Tal vez exista un punto de comparación con las persecuciones de cristianos en Japón, a partir del siglo XVI, y en las que los gobernantes aplicaban técnicas de tortura cuya mera descripción produce el desmayo (algunos de esos hechos forman parte de la película "Silencio", de Martin Scorsese, que se estrenará en torno a Navidad).

El historiador británico Hugh Thomas ha llegado a escribir que "En ninguna época de la historia de Europa, y posiblemente del mundo, se ha manifestado un odio tan apasionado contra la religión y un desenfreno que no se había visto en Europa desde la Guerra de los Treinta Años".

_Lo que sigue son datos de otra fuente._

(* ===== verification/Quorum.v ===== *)
(** * Stake-weighted quorums and vote accounting

    The power of a set of validators, quorum intersection, and the invariant
    of [voteSet] ([consensus/state.go]): the power filed under each hash is
    exactly the stake of the distinct validators who voted for it. *)
From S2P Require Import Prelude Types ValidatorSet Votes.

Definition set_power (vals : ValidatorSet) (S : gset Address) : Z :=
  sumZ (map (λ v, if decide (v_addr v ∈ S) then v_power v else 0) (Validators vals)).

(** The validators whose recorded vote is for [h]. *)
Definition voters (vs : voteSet) (h : Hash) : gset Address :=
  dom (filter (λ av, v_BlockHash (snd av) = h) (byAddr vs)).

(** Three times the total power fits [uint64]: the quorum test cannot wrap. *)
Definition power_bound (vals : ValidatorSet) : Prop := 3 * totalPower vals < 2 ^ 64.

Record voteset_ok (vals : ValidatorSet) (P : Vote → Prop) (vs : voteSet) : Prop := {
  vo_slot : ∀ a v, byAddr vs !! a = Some v →
    v_Validator v = a ∧ v_Type v = vs_typ vs ∧ v_Height v = vs_height vs ∧ v_Round v = vs_round vs ∧ P v;
  vo_power : ∀ h, powerFor vs h = set_power vals (voters vs h);
  vo_seen : totalSeen vs = set_power vals (dom (byAddr vs));
}.

(** ** Power of sets *)
Section SetPower.
Context (vals : ValidatorSet) (Hwf : vs_wf vals).
Implicit Types S A B : gset Address.

Lemma set_power_union_inter A B :
  set_power vals A + set_power vals B = set_power vals (A ∪ B) + set_power vals (A ∩ B).
Proof using.
  clear Hwf. unfold set_power. induction (Validators vals) as [|v l IH]; [done|].
  unfold sumZ in *. cbn. repeat case_decide; first [lia | set_solver].
Qed.

Lemma set_power_mono A B : A ⊆ B → set_power vals A <= set_power vals B.
Proof using Hwf.
  intros HAB. unfold set_power. pose proof (wf_positive _ Hwf) as Hpos.
  induction Hpos as [|v l Hv _ IH]; [done|]. unfold sumZ in *. cbn in *.
  repeat case_decide; first [lia | set_solver].
Qed.

Lemma set_power_empty : set_power vals ∅ = 0.
Proof using.
  clear Hwf. unfold set_power. induction (Validators vals) as [|v l IH]; [done|].
  cbn. by case_decide; [set_solver|].
Qed.

Lemma set_power_nonneg A : 0 <= set_power vals A.
Proof using Hwf. rewrite <-set_power_empty. apply set_power_mono. set_solver. Qed.

Lemma set_power_le_total A : set_power vals A <= totalPower vals.
Proof using Hwf.
  rewrite (wf_total _ Hwf). unfold set_power, powers. pose proof (wf_positive _ Hwf) as Hpos.
  induction Hpos as [|v l Hv _ IH]; [done|]. unfold sumZ in *. cbn in *. case_decide; lia.
Qed.

Lemma set_power_singleton a : set_power vals {[a]} = PowerOf vals a.
Proof using Hwf.
  unfold PowerOf. destruct (Get vals a) as [v|] eqn:Hv.
  - apply (Get_elem_of _ _ _ Hwf) in Hv as [Hin <-].
    destruct (wf_valid _ Hwf) as (_ & _ & Hnd & _). unfold set_power.
    induction (Validators vals) as [|w l IH]; [set_solver|]. unfold sumZ in *. cbn in *.
    apply NoDup_cons in Hnd as [Hw Hnd]. apply elem_of_cons in Hin as [<-|Hin].
    + rewrite decide_True by set_solver.
      enough (foldr Z.add 0 (map (λ w, if decide (v_addr w ∈ ({[v_addr v]} : gset Address))
        then v_power w else 0) l) = 0) by lia.
      clear -Hw. induction l as [|u l IH]; [done|]. cbn in *.
      rewrite decide_False by set_solver. apply IH. set_solver.
    + rewrite decide_False; [by rewrite IH|]. intros Heq%elem_of_singleton.
      apply Hw. rewrite Heq. by apply list_elem_of_fmap_2.
  - assert (∀ v, v ∈ Validators vals → v_addr v ≠ a) as Hn.
    { intros v Hin Heq. assert (Get vals a = Some v) by (by apply Get_elem_of). congruence. }
    unfold set_power. revert Hn. induction (Validators vals) as [|w l IH]; [done|]. intros Hn.
    unfold sumZ in *. cbn. rewrite decide_False; [|intros ?%elem_of_singleton; eapply Hn; [left|done]].
    rewrite IH; [done|]. intros u Hu. apply Hn. by right.
Qed.

Lemma set_power_insert a A :
  a ∉ A → set_power vals ({[a]} ∪ A) = PowerOf vals a + set_power vals A.
Proof using Hwf.
  intros Ha. pose proof (set_power_union_inter {[a]} A) as H.
  assert ({[a]} ∩ A = ∅) as Hd by (apply set_eq; set_solver).
  rewrite Hd, set_power_empty, set_power_singleton in H. lia.
Qed.

Lemma HasQuorum_set A :
  power_bound vals →
  HasQuorum (set_power vals A) (totalPower vals) = true ↔ 2 * totalPower vals < 3 * set_power vals A.
Proof using Hwf.
  unfold power_bound. intros Hb. pose proof (set_power_nonneg A). pose proof (set_power_le_total A).
  pose proof (wf_total_pos _ Hwf). unfold HasQuorum.
  destruct (Z.eqb_spec (totalPower vals) 0); [lia|].
  rewrite !u64_id by (unfold is_u64; lia). rewrite Z.ltb_lt. lia.
Qed.

Lemma quorum_intersection_power A B :
  power_bound vals →
  HasQuorum (set_power vals A) (totalPower vals) = true →
  HasQuorum (set_power vals B) (totalPower vals) = true →
  totalPower vals < 3 * set_power vals (A ∩ B).
Proof using Hwf.
  intros Hb HA HB. rewrite HasQuorum_set in HA, HB by done.
  pose proof (set_power_union_inter A B). pose proof (set_power_le_total (A ∪ B)). lia.
Qed.

(** Sets with power have a member outside any lighter set. *)
Lemma set_power_lt_witness A B :
  set_power vals B < set_power vals A → ∃ a, a ∈ A ∧ a ∉ B.
Proof using Hwf.
  intros Hlt. destruct (decide (A ⊆ B)) as [Hs|Hs].
  - apply set_power_mono in Hs. lia.
  - destruct (set_choose_or_empty (A ∖ B)) as [[a Ha]|He]; [exists a; set_solver|].
    destruct Hs. set_solver.
Qed.
End SetPower.

(** ** Vote sets *)
Lemma elem_of_voters vs h a :
  a ∈ voters vs h ↔ ∃ v, byAddr vs !! a = Some v ∧ v_BlockHash v = h.
Proof.
  unfold voters. rewrite elem_of_dom. unfold is_Some.
  setoid_rewrite map_lookup_filter_Some. naive_solver.
Qed.

Lemma voters_add vs v h :
  byAddr vs !! v_Validator v = None →
  dom (filter (λ av, v_BlockHash (snd av) = h) (<[v_Validator v := v]> (byAddr vs))) =
  if decide (v_BlockHash v = h) then {[v_Validator v]} ∪ voters vs h else voters vs h.
Proof.
  intros Hn. unfold voters. case_decide as Hh.
  - rewrite map_filter_insert_True by done. by rewrite dom_insert_L.
  - rewrite map_filter_insert_False by done. by rewrite delete_id.
Qed.

Lemma voteSet_add_spec vs v p :
  voteSet_add vs v p =
    if decide (v_Type v = vs_typ vs ∧ v_Height v = vs_height vs ∧ v_Round v = vs_round vs ∧
               byAddr vs !! v_Validator v = None)
    then (mkVoteSet (vs_typ vs) (vs_height vs) (vs_round vs)
            (<[v_Validator v := v]> (byAddr vs))
            (<[v_BlockHash v := powerFor vs (v_BlockHash v) +₆₄ p]> (power vs))
            (totalSeen vs +₆₄ p), true)
    else (vs, false).
Proof.
  unfold voteSet_add.
  destruct (Z.eqb_spec (v_Type v) (vs_typ vs)); cbn; [|by rewrite decide_False by naive_solver].
  destruct (Z.eqb_spec (v_Height v) (vs_height vs)); cbn; [|by rewrite decide_False by naive_solver].
  destruct (Z.eqb_spec (v_Round v) (vs_round vs)); cbn; [|by rewrite decide_False by naive_solver].
  destruct (byAddr vs !! v_Validator v); [by rewrite decide_False by naive_solver|].
  by rewrite decide_True.
Qed.

Lemma HasQuorum_zero total : is_u64 total → HasQuorum 0 total = false.
Proof.
  intros. unfold HasQuorum. destruct (total =? 0); [done|]. apply Z.ltb_ge.
  pose proof (u64_range (total * 2)). unfold is_u64 in *. rewrite (u64_id (0 * 3)); unfold is_u64; lia.
Qed.

Lemma majorityHash_Some o vs total h :
  order_ok o → majorityHash o vs total = Some h → HasQuorum (powerFor vs h) total = true.
Proof.
  intros [Ho _] Hm. unfold majorityHash in Hm. destruct (find _ _) as [[h' p]|] eqn:Hf; [|done].
  cbn in Hm. inv Hm. apply find_some in Hf as [Hin Hq].
  apply list_elem_of_In in Hin. rewrite (Ho (power vs)) in Hin.
  apply elem_of_map_to_list in Hin. unfold powerFor. by rewrite Hin.
Qed.

Lemma majorityHash_None o vs total h :
  order_ok o → is_u64 total → majorityHash o vs total = None → HasQuorum (powerFor vs h) total = false.
Proof.
  intros [Ho _] Ht Hm. unfold majorityHash in Hm. destruct (find _ _) eqn:Hf; [done|].
  unfold powerFor. destruct (power vs !! h) as [p|] eqn:Hp; [|by apply HasQuorum_zero].
  cbn. apply (find_none _ _ Hf (h, p)). apply list_elem_of_In.
  rewrite (Ho (power vs)). by apply elem_of_map_to_list.
Qed.

Lemma elem_of_votesFor o vs h v :
  order_ok o → v ∈ votesFor o vs h ↔ v_BlockHash v = h ∧ ∃ a, byAddr vs !! a = Some v.
Proof.
  intros [_ Ho]. unfold votesFor. rewrite list_elem_of_filter, list_elem_of_fmap.
  setoid_rewrite (Ho (byAddr vs)). split.
  - intros [Hh ([a w] & -> & Hin%elem_of_map_to_list)]. by eauto.
  - intros [Hh [a Ha]]. split; [done|]. exists (a, v). by rewrite elem_of_map_to_list.
Qed.

Section VoteSet.
Context (vals : ValidatorSet) (Hwf : vs_wf vals) (P : Vote → Prop).

Lemma voteset_ok_new typ height round : voteset_ok vals P (newVoteSet typ height round).
Proof.
  split; cbn.
  - intros a v H. by rewrite lookup_empty in H.
  - intros h. unfold powerFor, voters. cbn. rewrite lookup_empty, map_filter_empty, dom_empty_L.
    by rewrite set_power_empty.
  - by rewrite dom_empty_L, set_power_empty.
Qed.

Lemma voteset_ok_add vs v :
  voteset_ok vals P vs → P v → voteset_ok vals P (voteSet_add vs v (PowerOf vals (v_Validator v))).1.
Proof using Hwf.
  intros Hok HP. rewrite voteSet_add_spec. case_decide as Hd; [|exact Hok].
  destruct Hd as (Ht & Hh & Hr & Hn). destruct Hok as [Hs Hp Hseen].
  assert (∀ A, v_Validator v ∉ A →
    u64 (set_power vals A + PowerOf vals (v_Validator v)) = set_power vals ({[v_Validator v]} ∪ A)) as Hadd.
  { intros A HA. rewrite set_power_insert by done. rewrite Z.add_comm. apply u64_id.
    rewrite <-set_power_insert by done. unfold is_u64.
    pose proof (set_power_nonneg _ Hwf ({[v_Validator v]} ∪ A)).
    pose proof (set_power_le_total _ Hwf ({[v_Validator v]} ∪ A)).
    pose proof (wf_total_pos _ Hwf). lia. }
  split; cbn.
  - intros a w [[<- <-]|[_ Hw]]%lookup_insert_Some; [|by apply Hs]. by split_and!.
  - intros h. unfold powerFor at 1, voters. cbn [power byAddr]. rewrite voters_add by done.
    case_decide as Hb.
    + subst h. rewrite lookup_insert_eq. cbn. rewrite Hp. apply Hadd.
      rewrite elem_of_voters. naive_solver congruence.
    + rewrite lookup_insert_ne by done. apply Hp.
  - rewrite dom_insert_L, Hseen. apply Hadd. by apply not_elem_of_dom.
Qed.

Lemma quorum_unique vs h1 h2 :
  power_bound vals → voteset_ok vals P vs →
  HasQuorum (powerFor vs h1) (totalPower vals) = true →
  HasQuorum (powerFor vs h2) (totalPower vals) = true → h1 = h2.
Proof using Hwf.
  intros Hb Hok. rewrite !(vo_power _ _ _ Hok). intros Hq1 Hq2.
  pose proof (quorum_intersection_power _ Hwf _ _ Hb Hq1 Hq2) as Hi.
  destruct (set_power_lt_witness _ Hwf (voters vs h1 ∩ voters vs h2) ∅) as (a & Ha & _).
  { rewrite set_power_empty. pose proof (wf_total_pos _ Hwf). lia. }
  apply elem_of_intersection in Ha as [H1 H2]. rewrite elem_of_voters in H1, H2.
  destruct H1 as (v1 & Hv1 & <-), H2 as (v2 & Hv2 & <-). congruence.
Qed.

End VoteSet.

(** Folding a sequence of votes into a set, each with its validator's power. *)
Definition add_votes (vals : ValidatorSet) (vs : voteSet) (l : list Vote) : voteSet :=
  foldl (λ s v, (voteSet_add s v (PowerOf vals (v_Validator v))).1) vs l.

Lemma add_votes_ok vals P vs l :
  vs_wf vals → voteset_ok vals P vs → Forall P l → voteset_ok vals P (add_votes vals vs l).
Proof.
  intros Hwf Hok Hl. revert vs Hok. induction Hl as [|v l Hv _ IH]; intros vs Hok; [done|].
  apply IH. by apply voteset_ok_add.
Qed.

(** Vote accounting is exact whatever is delivered: after any sequence of
    votes (duplicates, equivocations and votes for other slots included) the
    power filed under each hash is the total stake of the distinct validators
    whose first vote for the slot named it, with no [uint64] wrap. *)
Theorem voteSet_accounting vals typ height round l h :
  vs_wf vals →
  let vs := add_votes vals (newVoteSet typ height round) l in
  powerFor vs h = set_power vals (voters vs h) ∧
  totalSeen vs = set_power vals (dom (byAddr vs)) ∧ totalSeen vs <= TotalPower vals.
Proof.
  intros Hwf vs. assert (voteset_ok vals (λ _, True) vs) as Hok.
  { apply add_votes_ok; [done|apply voteset_ok_new|by apply Forall_true]. }
  split_and!; [apply Hok|apply Hok|]. rewrite (vo_seen _ _ _ Hok). by apply set_power_le_total.
Qed.

(** [majorityHash] ranges over a Go map, whose order is unspecified, yet
    its result is determined: while the quorum test cannot wrap, at most one
    hash of a vote set has a quorum, and every order finds it. *)
Theorem majorityHash_deterministic vals typ height round l o1 o2 :
  vs_wf vals → power_bound vals → order_ok o1 → order_ok o2 →
  let vs := add_votes vals (newVoteSet typ height round) l in
  majorityHash o1 vs (TotalPower vals) = majorityHash o2 vs (TotalPower vals).
Proof.
  intros Hwf Hb Ho1 Ho2 vs. assert (voteset_ok vals (λ _, True) vs) as Hok.
  { apply add_votes_ok; [done|apply voteset_ok_new|by apply Forall_true]. }
  assert (is_u64 (TotalPower vals)) as Hu
    by (pose proof (wf_total_pos _ Hwf); unfold TotalPower, is_u64; lia).
  destruct (majorityHash o1 vs _) as [h1|] eqn:H1, (majorityHash o2 vs _) as [h2|] eqn:H2; [| | |done].
  - f_equal. eapply quorum_unique; eauto using majorityHash_Some.
  - apply majorityHash_Some in H1; [|done]. by rewrite (majorityHash_None _ _ _ _ Ho2 Hu H2) in H1.
  - apply majorityHash_Some in H2; [|done]. by rewrite (majorityHash_None _ _ _ _ Ho1 Hu H1) in H2.
Qed.

(** ** Concrete vote sequences: an equivocation, a duplicate and a stranger *)
Definition sample_votes : list Vote :=
  [mkVote 1 4 0 77 10 []; mkVote 1 4 0 77 20 []; mkVote 1 4 0 78 20 []; mkVote 1 4 0 77 10 [];
   mkVote 1 4 1 77 30 []; mkVote 1 4 0 77 99 []].

Definition reverse_order : RangeOrder :=
  mkRangeOrder (λ m, reverse (map_to_list m)) (λ m, reverse (map_to_list m)).

Lemma list_order_ok : order_ok list_order.
Proof. split; intros m; done. Qed.

Lemma reverse_order_ok : order_ok reverse_order.
Proof. split; intros m; cbn; by rewrite reverse_Permutation. Qed.

Lemma sample_power_bound : power_bound sample_vs.
Proof. vm_compute. reflexivity. Qed.

Lemma voteSet_accounting_witness :
  powerFor (add_votes sample_vs (newVoteSet 1 4 0) sample_votes) 77 =
  set_power sample_vs (voters (add_votes sample_vs (newVoteSet 1 4 0) sample_votes) 77).
Proof. apply (voteSet_accounting sample_vs 1 4 0 sample_votes 77), sample_vs_wf. Defined.

Lemma majorityHash_deterministic_witness :
  majorityHash list_order (add_votes sample_vs (newVoteSet 1 4 0) sample_votes) (TotalPower sample_vs) =
  majorityHash reverse_order (add_votes sample_vs (newVoteSet 1 4 0) sample_votes) (TotalPower sample_vs).
Proof.
  apply majorityHash_deterministic;
    [apply sample_vs_wf|apply sample_power_bound|apply list_order_ok|apply reverse_order_ok].
Defined.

Algunos historiadores y antropólogos han tratado de explicar aquellos hechos, como Andreu Navarra en su libro "El anticlericalismo, ¿una singularidad de la cultura española?". En él relata el que pudo ser un primer caso de violencia ritualizada en una persecución religiosa, cuando en 1826 un guerrillero mata a un franciscano e inmediatamente moja una hogaza de pan en su sangre. "¿Una eucaristía homicida?", se había preguntado antes el antropólogo Manuel Delgado en su libro "La ira sagrada".

El mismo Delgado postulaba que "la cultura tradicional religiosa española consiste en un sistema basado en una fuerte tensión ritual que tiraniza y provoca crispación". Ello explicaría que los estallidos populares contra el clero se revistieran, analógica y destructivamente, de los mencionados procedimientos de extrema violencia ritual. Así, el rito comenzaba en muchas ocasiones con los atacantes emborrachándose (para llegar a una especie de estado de conciencia alterada), seguido por la exhumación de cadáveres de curas y monjas para exhibirlos en las calles, y por el revestirse con prendas litúrgicas y por las procesiones con los presos. Después, a las víctimas se las asimilaba en muchos casos a los animales, y de ahí que se los castrase o se operara con ellos como en la matanza del cerdo o como en una corrida de toros.

Sin embargo, todo ello, que podría pertenecer a una explosión inicial de violencia, se prolongó durante los referidos seis meses, dice Navarra, gracias a la "burocracia revolucionaria" de anarquista y comunistas (estos últimos acompañados por sus asesores rusos). De ese modo los iniciales "motines" anticlericales se convirtieron en un programa de exterminio de la religión católica.

Como es evidente, la Ley de la Memoria Histórica, salvo por su parte dedicada a la sagrada recuperación de los restos mortales, se centra en cuestiones casi cosméticas si se las compara con la durísima tarea de explicar ciertos hechos de la historia de este país, que es patria del "sentimiento trágico de la vida". Por tanto, cada vez que la Iglesia católica celebre una beatificación de mártires de la Guerra Civil activará nuestro deseo de conocimiento, pero cada vez que la Ley de la Memoria retire un nombre o un vestigio habrá contribuido al estúpido olvido del pasado y al peligroso rechazo de la historia.